_Exercise_
Locate and copy each line in the data that contains the word "done".

_Information provided_
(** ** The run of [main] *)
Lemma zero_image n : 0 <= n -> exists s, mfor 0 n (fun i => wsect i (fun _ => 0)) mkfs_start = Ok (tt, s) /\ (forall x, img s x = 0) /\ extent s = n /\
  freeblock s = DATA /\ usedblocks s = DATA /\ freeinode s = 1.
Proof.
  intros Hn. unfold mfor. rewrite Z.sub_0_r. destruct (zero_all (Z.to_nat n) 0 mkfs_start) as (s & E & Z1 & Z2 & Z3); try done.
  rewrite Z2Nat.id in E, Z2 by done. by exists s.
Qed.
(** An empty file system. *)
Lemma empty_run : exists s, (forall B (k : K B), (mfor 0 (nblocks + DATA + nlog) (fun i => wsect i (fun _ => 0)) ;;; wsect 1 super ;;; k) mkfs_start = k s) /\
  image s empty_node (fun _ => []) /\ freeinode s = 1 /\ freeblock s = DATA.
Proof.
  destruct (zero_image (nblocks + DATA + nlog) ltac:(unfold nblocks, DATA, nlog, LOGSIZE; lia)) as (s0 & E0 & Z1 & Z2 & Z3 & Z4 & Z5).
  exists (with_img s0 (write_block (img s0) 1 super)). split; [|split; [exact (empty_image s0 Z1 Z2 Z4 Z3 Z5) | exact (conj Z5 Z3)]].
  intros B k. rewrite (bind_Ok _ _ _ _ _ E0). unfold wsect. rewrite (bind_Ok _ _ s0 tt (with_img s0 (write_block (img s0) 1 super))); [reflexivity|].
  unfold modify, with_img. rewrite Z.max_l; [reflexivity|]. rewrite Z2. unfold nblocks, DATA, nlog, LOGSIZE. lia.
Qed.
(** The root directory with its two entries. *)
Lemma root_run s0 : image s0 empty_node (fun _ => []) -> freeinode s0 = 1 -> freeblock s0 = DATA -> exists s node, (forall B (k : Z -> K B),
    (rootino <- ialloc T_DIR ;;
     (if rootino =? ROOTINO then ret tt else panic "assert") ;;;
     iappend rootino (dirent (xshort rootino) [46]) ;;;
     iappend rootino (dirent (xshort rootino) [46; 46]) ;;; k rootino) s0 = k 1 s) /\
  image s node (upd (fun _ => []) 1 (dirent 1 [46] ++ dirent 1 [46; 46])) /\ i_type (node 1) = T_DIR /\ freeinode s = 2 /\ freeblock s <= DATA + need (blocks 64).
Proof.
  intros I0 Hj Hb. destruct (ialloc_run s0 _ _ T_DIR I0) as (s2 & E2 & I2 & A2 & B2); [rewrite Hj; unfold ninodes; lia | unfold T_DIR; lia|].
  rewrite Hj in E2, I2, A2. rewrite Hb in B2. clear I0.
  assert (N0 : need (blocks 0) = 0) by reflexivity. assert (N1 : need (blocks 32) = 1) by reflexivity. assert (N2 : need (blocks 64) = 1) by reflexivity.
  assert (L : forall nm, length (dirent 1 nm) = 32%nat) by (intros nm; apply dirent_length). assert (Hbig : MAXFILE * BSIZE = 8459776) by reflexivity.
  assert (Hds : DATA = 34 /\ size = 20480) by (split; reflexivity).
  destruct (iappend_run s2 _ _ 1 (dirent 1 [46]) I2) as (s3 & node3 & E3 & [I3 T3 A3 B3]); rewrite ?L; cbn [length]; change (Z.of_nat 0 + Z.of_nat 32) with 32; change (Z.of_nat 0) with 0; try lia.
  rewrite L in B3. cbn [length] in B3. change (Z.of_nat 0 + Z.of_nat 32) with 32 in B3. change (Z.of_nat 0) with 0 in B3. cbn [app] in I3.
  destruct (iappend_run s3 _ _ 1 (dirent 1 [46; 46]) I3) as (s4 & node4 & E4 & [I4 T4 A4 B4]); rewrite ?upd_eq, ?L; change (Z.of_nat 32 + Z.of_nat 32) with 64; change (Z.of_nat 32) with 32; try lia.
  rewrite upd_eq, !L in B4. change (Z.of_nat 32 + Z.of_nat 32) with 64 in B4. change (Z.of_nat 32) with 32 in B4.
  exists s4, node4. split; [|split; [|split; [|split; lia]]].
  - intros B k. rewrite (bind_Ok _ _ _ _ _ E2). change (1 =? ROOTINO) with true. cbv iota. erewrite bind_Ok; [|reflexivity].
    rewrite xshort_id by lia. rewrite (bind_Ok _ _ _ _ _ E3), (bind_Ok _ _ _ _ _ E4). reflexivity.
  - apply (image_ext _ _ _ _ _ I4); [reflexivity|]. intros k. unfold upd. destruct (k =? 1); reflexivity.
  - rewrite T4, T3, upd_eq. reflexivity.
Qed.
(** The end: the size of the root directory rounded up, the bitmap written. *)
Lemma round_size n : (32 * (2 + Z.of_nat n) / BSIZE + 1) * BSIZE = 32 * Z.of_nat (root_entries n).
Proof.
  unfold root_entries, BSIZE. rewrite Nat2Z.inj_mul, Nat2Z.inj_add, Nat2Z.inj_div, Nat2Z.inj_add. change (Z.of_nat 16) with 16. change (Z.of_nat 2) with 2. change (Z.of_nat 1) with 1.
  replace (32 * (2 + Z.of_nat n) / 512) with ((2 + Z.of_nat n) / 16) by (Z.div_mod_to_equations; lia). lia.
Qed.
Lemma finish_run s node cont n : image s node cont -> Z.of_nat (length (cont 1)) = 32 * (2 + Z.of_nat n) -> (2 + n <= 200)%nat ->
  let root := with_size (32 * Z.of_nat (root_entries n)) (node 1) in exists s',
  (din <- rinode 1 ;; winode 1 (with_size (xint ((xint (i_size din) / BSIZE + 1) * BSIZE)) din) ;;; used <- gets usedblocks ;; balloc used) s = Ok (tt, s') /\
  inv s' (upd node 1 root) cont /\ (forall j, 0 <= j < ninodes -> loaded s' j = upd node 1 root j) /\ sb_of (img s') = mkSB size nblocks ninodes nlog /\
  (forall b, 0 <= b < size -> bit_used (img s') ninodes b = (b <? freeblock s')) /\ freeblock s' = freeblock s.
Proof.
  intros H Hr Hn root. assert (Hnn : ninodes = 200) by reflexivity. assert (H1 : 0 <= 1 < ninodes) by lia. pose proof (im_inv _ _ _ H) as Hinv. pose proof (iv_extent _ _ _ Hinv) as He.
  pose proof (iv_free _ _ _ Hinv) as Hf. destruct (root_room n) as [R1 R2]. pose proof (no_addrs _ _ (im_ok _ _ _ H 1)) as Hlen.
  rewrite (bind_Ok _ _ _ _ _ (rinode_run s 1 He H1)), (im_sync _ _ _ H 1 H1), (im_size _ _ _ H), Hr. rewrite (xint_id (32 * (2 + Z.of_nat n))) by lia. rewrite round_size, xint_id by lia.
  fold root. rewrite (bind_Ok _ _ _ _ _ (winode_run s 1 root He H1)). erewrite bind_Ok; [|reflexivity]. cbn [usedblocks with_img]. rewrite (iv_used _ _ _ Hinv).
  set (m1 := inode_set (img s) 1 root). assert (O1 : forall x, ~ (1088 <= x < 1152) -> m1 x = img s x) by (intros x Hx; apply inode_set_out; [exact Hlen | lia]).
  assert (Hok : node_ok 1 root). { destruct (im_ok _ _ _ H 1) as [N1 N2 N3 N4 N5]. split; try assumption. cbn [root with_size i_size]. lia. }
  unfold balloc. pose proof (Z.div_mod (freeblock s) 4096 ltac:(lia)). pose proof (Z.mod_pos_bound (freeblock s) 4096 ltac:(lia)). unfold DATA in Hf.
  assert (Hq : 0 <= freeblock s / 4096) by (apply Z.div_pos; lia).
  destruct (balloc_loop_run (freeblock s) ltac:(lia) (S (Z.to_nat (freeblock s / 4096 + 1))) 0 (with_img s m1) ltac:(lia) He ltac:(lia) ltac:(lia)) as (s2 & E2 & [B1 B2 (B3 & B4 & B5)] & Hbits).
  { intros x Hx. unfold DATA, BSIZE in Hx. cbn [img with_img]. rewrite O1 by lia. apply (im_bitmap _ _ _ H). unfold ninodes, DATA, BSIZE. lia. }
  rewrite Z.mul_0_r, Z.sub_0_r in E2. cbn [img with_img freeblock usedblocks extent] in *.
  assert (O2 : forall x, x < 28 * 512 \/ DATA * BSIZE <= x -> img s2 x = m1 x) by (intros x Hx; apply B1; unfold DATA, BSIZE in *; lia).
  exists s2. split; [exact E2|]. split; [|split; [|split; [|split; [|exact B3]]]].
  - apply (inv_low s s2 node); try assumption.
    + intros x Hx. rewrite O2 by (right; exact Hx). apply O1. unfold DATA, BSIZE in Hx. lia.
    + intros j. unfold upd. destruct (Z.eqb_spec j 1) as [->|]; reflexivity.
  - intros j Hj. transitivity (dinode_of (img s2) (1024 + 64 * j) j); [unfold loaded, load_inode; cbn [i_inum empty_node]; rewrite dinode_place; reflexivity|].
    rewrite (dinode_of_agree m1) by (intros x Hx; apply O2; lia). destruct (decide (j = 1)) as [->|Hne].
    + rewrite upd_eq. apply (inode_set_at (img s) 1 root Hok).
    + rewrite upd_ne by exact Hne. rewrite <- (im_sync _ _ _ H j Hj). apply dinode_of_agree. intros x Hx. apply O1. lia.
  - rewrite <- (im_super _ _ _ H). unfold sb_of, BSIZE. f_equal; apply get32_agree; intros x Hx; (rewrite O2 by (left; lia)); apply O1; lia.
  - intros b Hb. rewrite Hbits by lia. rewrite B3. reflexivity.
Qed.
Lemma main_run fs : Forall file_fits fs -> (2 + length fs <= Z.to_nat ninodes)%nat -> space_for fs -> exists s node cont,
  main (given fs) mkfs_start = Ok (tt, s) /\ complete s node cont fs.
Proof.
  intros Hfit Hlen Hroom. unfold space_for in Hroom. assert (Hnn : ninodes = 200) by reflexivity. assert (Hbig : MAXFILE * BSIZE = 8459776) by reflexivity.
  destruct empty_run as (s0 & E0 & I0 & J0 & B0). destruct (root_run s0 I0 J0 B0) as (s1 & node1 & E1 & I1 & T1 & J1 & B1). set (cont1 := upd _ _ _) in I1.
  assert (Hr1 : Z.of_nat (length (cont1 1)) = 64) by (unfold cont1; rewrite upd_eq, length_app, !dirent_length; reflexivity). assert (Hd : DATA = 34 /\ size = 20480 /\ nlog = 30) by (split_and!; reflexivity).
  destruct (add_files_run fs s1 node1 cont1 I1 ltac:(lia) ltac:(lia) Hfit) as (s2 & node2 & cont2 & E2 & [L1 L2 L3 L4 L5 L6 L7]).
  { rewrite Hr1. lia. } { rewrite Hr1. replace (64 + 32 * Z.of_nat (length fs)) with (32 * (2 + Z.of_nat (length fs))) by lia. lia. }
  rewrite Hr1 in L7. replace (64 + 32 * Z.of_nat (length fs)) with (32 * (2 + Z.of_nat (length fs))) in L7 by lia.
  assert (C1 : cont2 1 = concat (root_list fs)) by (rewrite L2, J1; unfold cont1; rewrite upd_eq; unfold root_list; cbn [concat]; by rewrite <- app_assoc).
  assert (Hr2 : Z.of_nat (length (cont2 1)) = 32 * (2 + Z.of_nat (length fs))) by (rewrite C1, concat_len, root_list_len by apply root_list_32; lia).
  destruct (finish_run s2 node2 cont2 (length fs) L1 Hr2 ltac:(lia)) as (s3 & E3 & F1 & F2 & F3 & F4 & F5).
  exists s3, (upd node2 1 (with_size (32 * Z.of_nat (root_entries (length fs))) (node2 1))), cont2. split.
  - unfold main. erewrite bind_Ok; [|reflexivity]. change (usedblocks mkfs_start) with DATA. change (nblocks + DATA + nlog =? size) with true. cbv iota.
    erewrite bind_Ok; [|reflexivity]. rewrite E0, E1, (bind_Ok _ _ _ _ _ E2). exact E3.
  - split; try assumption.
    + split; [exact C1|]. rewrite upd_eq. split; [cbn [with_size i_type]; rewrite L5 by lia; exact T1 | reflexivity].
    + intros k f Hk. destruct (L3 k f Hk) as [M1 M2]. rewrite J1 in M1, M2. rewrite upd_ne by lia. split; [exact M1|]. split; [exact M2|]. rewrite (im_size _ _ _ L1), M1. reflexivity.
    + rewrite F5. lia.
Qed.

_Output_
  intros Hn. unfold mfor. rewrite Z.sub_0_r. destruct (zero_all (Z.to_nat n) 0 mkfs_start) as (s & E & Z1 & Z2 & Z3); try done.
  rewrite Z2Nat.id in E, Z2 by done. by exists s.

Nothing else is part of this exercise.